Process connectivity scalling test
Architecture
Server - a simple service that opens a TCP server, registers egine TCP connections through a simple handshake, and accepts client heartbeat messages.
Client - makes a connection to the Server, and sends sequenced heartbeat messages.
Kubernetes
- The Server is sceduled as a pod (with no deployment), with a headless service that defines a selector to the POD, so the DNS points directly to the POD IP (clusterIP: None) & so there is no load-balancing (kube-proxy does not handle these Services).
- The Client is a Deployment, that manages scale
Build and Run
Create Docker Image
Optional: you can just use a pre-build image already referenced in the deployment.yaml
new_val="2.11"
docker build -t khowling/broker-engine:$new_val .

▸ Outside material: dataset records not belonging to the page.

#[export] Program Instance disc_laws : BlockLaws disc := { sector := disc_sector; down _ := False }.
Next Obligation. intros w id d l Hd. destruct (disc_only w id d Hd) as [-> ->]. apply disc_sector_length. Qed.
Next Obligation.
  intros w id l. apply Forall_forall. intros b Hb. unfold disc_sector in Hb. apply list_elem_of_fmap in Hb as (x & -> & _).
  apply (uwrap_fits 8 x). done.
Qed.
Next Obligation. intros w id lba n bs. cbn. by destruct (_ && _); [intros [= <-]|]. Qed.
Next Obligation.
  intros w id d lba n _ Hd Hr Hl Hn. destruct (disc_only w id d Hd) as [-> ->]. cbn. rewrite Hr.
  rewrite (proj2 (Z.leb_le 0 lba) Hl), (proj2 (Z.leb_le 0 n) Hn). by eexists.
Qed.
Next Obligation. intros w id lba n bs w' ok [= <- _]. done. Qed.
Next Obligation. by intros w id d lba n bs w' [=]. Qed.
Next Obligation. intros w id d lba n bs w' _ Hd Hw. by destruct (disc_only w id d Hd) as [_ ->]. Qed.

Definition demo_disc : disc := Disc [replicate 2048 1; replicate 2048 2; replicate 2048 3].
Definition demo_info : iso9660_info := IsoInfo true 0 [] 0 0 0.

Lemma iso9660_read_exact_witness : exists p, iso9660_read_file_offset demo_disc demo_info 1 3000 2040 100 =
  take p (take 100 (drop 2040 (take 3000 (iso_content demo_disc 0 1 0 2)))).
Proof.
  destruct (iso9660_read_exact (BL := disc_laws) demo_disc demo_info 1 3000 2040 100 (disc_sector_length demo_disc 0) eq_refl ltac:(lia) ltac:(lia) ltac:(by vm_compute) ltac:(by vm_compute)) as (p & R & _).
  by exists p.
Defined.

Lemma iso9660_list_dir_safe_witness : is_Some (iso9660_list_dir (Disc []) demo_info 0 2048 10).
Proof.
  apply (iso9660_list_dir_safe (BL := disc_laws) (Disc []) demo_info 0 2048 10); [apply disc_sector_length|]. intros l. change (sector (Disc []) _ l) with (disc_sector (Disc []) 0 l). unfold disc_sector, at_z. cbn [d_sectors]. destruct (Z.to_nat l); vm_compute; reflexivity.
Defined.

docker push khowling/broker-engine:$new_val
sed -i "s/broker-engine:2.10/broker-engine:${new_val}/g" deployment.yaml
Create AKS Cluster
This sets max-pods to 250 per node, allowing smaller clusters to scales to >2000 engines
(Optional: or use your own)
RG=<resource-group-name>
CN=<cluster-name>
az group create -n $RG
az aks create \
--resource-group $RG \
--name $CN \
--node-count 2 \
--enable-addons monitoring \
--generate-ssh-keys \
--max-pods 250 \
--network-plugin kubenet \
--vm-set-type VirtualMachineScaleSets \
--load-balancer-sku standard \
--node-vm-size Standard_D2s_v3
(Optional) to add low-pri nodepool - the template will automatically taint
the nodes in the pool with "pooltype=lowpri:NoSchedule", the taint effect NoSchedule
means that no pod will be able to schedule onto the nodes unless it has a matching toleration. (FYI PreferNoSchedule
is a “soft” version of NoSchedule)
az group deployment create \
--resource-group $RG \
--template-file lowpri.json \
--parameters clusterName="$CN"
Locate & tolerate your PODs by adding in the spec (at the end of the deplyoment.yaml
):
nodeSelector:
agentpool: agentpool
tolerations:
- key: "pooltype"
operator: "Equal"
value: "lowpri"
Scale (without low-pri)
az aks scale -n $CN -g $RG -c 15
Scale (with low-pri)
Engine resource
1 CPU == Azure vCORE = (Standard_DS2_v2 == 2) Mem (standard_DS2_v2 == 7113156Ki)
Add to deployment.yaml
resources:
limits:
memory: "16Mi"
cpu: "5m"
To see the status
kubectl -n kube-system describe configmap cluster-autoscaler-status
Deploy and Test application
az aks get-credentials -n $CN -g $RG
kubectl apply -f deployment.yaml
kubectl scale --replicas=400 deployment/engine
kubectl logs broker -f
Simulate 5 minutes of load
to get the run kubectl get svc brokers-instruct
curl <IP>:8080/dowork?time=300000
curl <IP>:8080/kill?code=0
look at the cluster with
kubectl top nodes
kubectl top pods
Clear up
k delete deployment engine
k delete pod broker